## Exercise description
Nothing but the lines below between the line holding "let '(wire, s')" and the line holding "destruct Hends as", inclusive, should appear in the answer, each set down exactly.

Start of Material for this task

Lemma auth_tryKeys_keys c keys d i pb dec t1 t2 :
  ∃ w, (auth_tryKeys c keys d i pb dec t1 t2).2 = auth_setReceive c w.
Proof.
  assert (Hc : ∃ w, c = auth_setReceive c w) by (exists (ca_receiveState c); by destruct c).
  induction keys as [| key keys IH]; cbn [auth_tryKeys]; [done |]. destruct (negb _); [done |].
  destruct (replayAcceptLongForm _ _ _ _ _) as [ok w]. exists w. by destruct ok.
Qed.

Lemma crypt_tryCandidates_keys cr c cands h pb tag ct t1 t2 :
  ∃ w, (crypt_tryCandidates cr c cands h pb tag ct t1 t2).2 = crypt_setReceive c w.
Proof.
  assert (Hc : ∃ w, c = crypt_setReceive c w) by (exists (ck_receiveState c); by destruct c).
  induction cands as [| cand cands IH]; cbn [crypt_tryCandidates]; [done |]. cbv zeta. destruct (negb _); [done |].
  destruct (replayAcceptLongForm _ _ _ _ _) as [ok w]. exists w. by destruct ok.
Qed.

(** Decoding changes only the replay window. *)
Lemma decode_keys cr p raw t1 t2 :
  settled p →
  let p' := (decodeIncomingControlPacket cr p raw t1 t2).2 in keysOf p' = keysOf p ∧ protSendState p' = protSendState p.
Proof.
  intros Hp. unfold decodeIncomingControlPacket. case_bool_decide; [done |].
  set (x := if _ || _ then _ else _).
  assert (Hx : x.2 = p).
  { subst x. destruct (_ || _); [| done]. unfold extractTLSCryptV2ClientKey. destruct p as [auth [crypt |] sk]; cbn in *.
    - case_bool_decide; [done |]. case_bool_decide; [done |]. by destruct (_ || _).
    - destruct Hp as [? | Hsk]; [done |]. cbn in Hsk. by subst sk. }
  clearbody x. destruct x as [stripped p']. cbn in Hx. subst p'. destruct stripped as [packetBytes | e]; [| done].
  destruct p as [auth [crypt |] sk]; cbn.
  - assert (H0 : ∃ w, (crypt_decodeControlPacket cr crypt packetBytes t1 t2).2 = crypt_setReceive crypt w).
    { unfold crypt_decodeControlPacket. case_bool_decide; [exists (ck_receiveState crypt); by destruct crypt |]. apply crypt_tryCandidates_keys. }
    destruct (crypt_decodeControlPacket _ _ _ _ _) as [decoded c]. destruct H0 as [w Hc]. cbn in Hc. subst c. by destruct decoded.
  - destruct auth as [auth |].
    + assert (H0 : ∃ w, (auth_decodeControlPacket auth packetBytes t1 t2).2 = auth_setReceive auth w).
      { unfold auth_decodeControlPacket. case_bool_decide; [exists (ca_receiveState auth); by destruct auth |]. apply auth_tryKeys_keys. }
      destruct (auth_decodeControlPacket _ _ _ _) as [decoded c]. destruct H0 as [w Hc]. cbn in Hc. subst c. by destruct decoded.
    + by case_bool_decide.
Qed.

Lemma encode_head cr p raw t1 t2 :
  hd x00 (encodeOutgoingControlPacket cr p raw t1 t2).1 = hd x00 raw ∧ (raw ≠ [] → (encodeOutgoingControlPacket cr p raw t1 t2).1 ≠ []).
Proof.
  unfold encodeOutgoingControlPacket. destruct (cp_crypt p) as [crypt |].
  - unfold crypt_encodeControlPacket. case_bool_decide as Hl; [done |]. destruct (next _ _ _).
    destruct raw; [unfold tlsControlHeaderLength in Hl; cbn in Hl; lia | done].
  - destruct (cp_auth p) as [auth |]; [| done]. unfold auth_encodeControlPacket. case_bool_decide as Hl; [done |]. destruct (next _ _ _).
    destruct raw; [unfold tlsControlHeaderLength in Hl; cbn in Hl; lia | done].
Qed.

(** What a packet that was sent decodes to. *)
Lemma encode_decodes cr s r0 raw t1 t2 :
  Crypto_laws cr → endsOk s r0 → packetID_ok (protSendState s) → controlPacket raw →
  let '(wire, s') := encodeOutgoingControlPacket cr s raw t1 t2 in
  packetID_ok (protSendState s') ∧
  ∀ r reapNow now, endsOk s r → (decodeIncomingControlPacket cr r wire reapNow now).1 = Ok raw ∨ ∃ e, (decodeIncomingControlPacket cr r wire reapNow now).1 = Err e.
Proof.
  intros Hcr Hends Hst Hraw.
  destruct Hends as [[Hs Hr0] | (Hp & Hs & Hr0)].
  - apply unprotected_eq in Hs as ->. cbn. split; [done |]. intros r reapNow now [[_ Hr] | (Hp & _)]; [| by destruct r as [? [|] ?]].
    apply unprotected_eq in Hr as ->. left. destruct Hraw as [Hl [Ho1 Ho2]].
    unfold decodeIncomingControlPacket. rewrite bool_decide_eq_false_2 by lia. by rewrite (proj2 (Z.eqb_neq _ _) Ho1), (proj2 (Z.eqb_neq _ _) Ho2).
  - pose proof (encode_step cr s r0 raw t1 t2 Hcr Hp Hst Hraw) as He. pose proof (next_spec (protSendState s) t1 t2 Hst) as Hn.
    destruct (encodeOutgoingControlPacket cr s raw t1 t2) as [wire s']. destruct (next (protSendState s) t1 t2) as [pid st].
    destruct He as (-> & _ & Hdec), Hn as (_ & Hok & _). split; [done |]. intros r reapNow now Hsr.
    assert (Hpr : protPair s r).
    { destruct Hsr as [[Hu _] | (? & _)]; [| done]. apply unprotected_eq in Hu as ->. by destruct r0 as [? [|] ?]. }
    specialize (Hdec r reapNow now Hpr). destruct (replayAcceptLongForm _ _ _ _ _) as [ok w]. destruct Hdec as [err ->]. cbn. destruct ok; eauto.
Qed.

End of Material for this task

## Written reply
  let '(wire, s') := encodeOutgoingControlPacket cr s raw t1 t2 in
  packetID_ok (protSendState s') ∧
  ∀ r reapNow now, endsOk s r → (decodeIncomingControlPacket cr r wire reapNow now).1 = Ok raw ∨ ∃ e, (decodeIncomingControlPacket cr r wire reapNow now).1 = Err e.
Proof.
  intros Hcr Hends Hst Hraw.
  destruct Hends as [[Hs Hr0] | (Hp & Hs & Hr0)].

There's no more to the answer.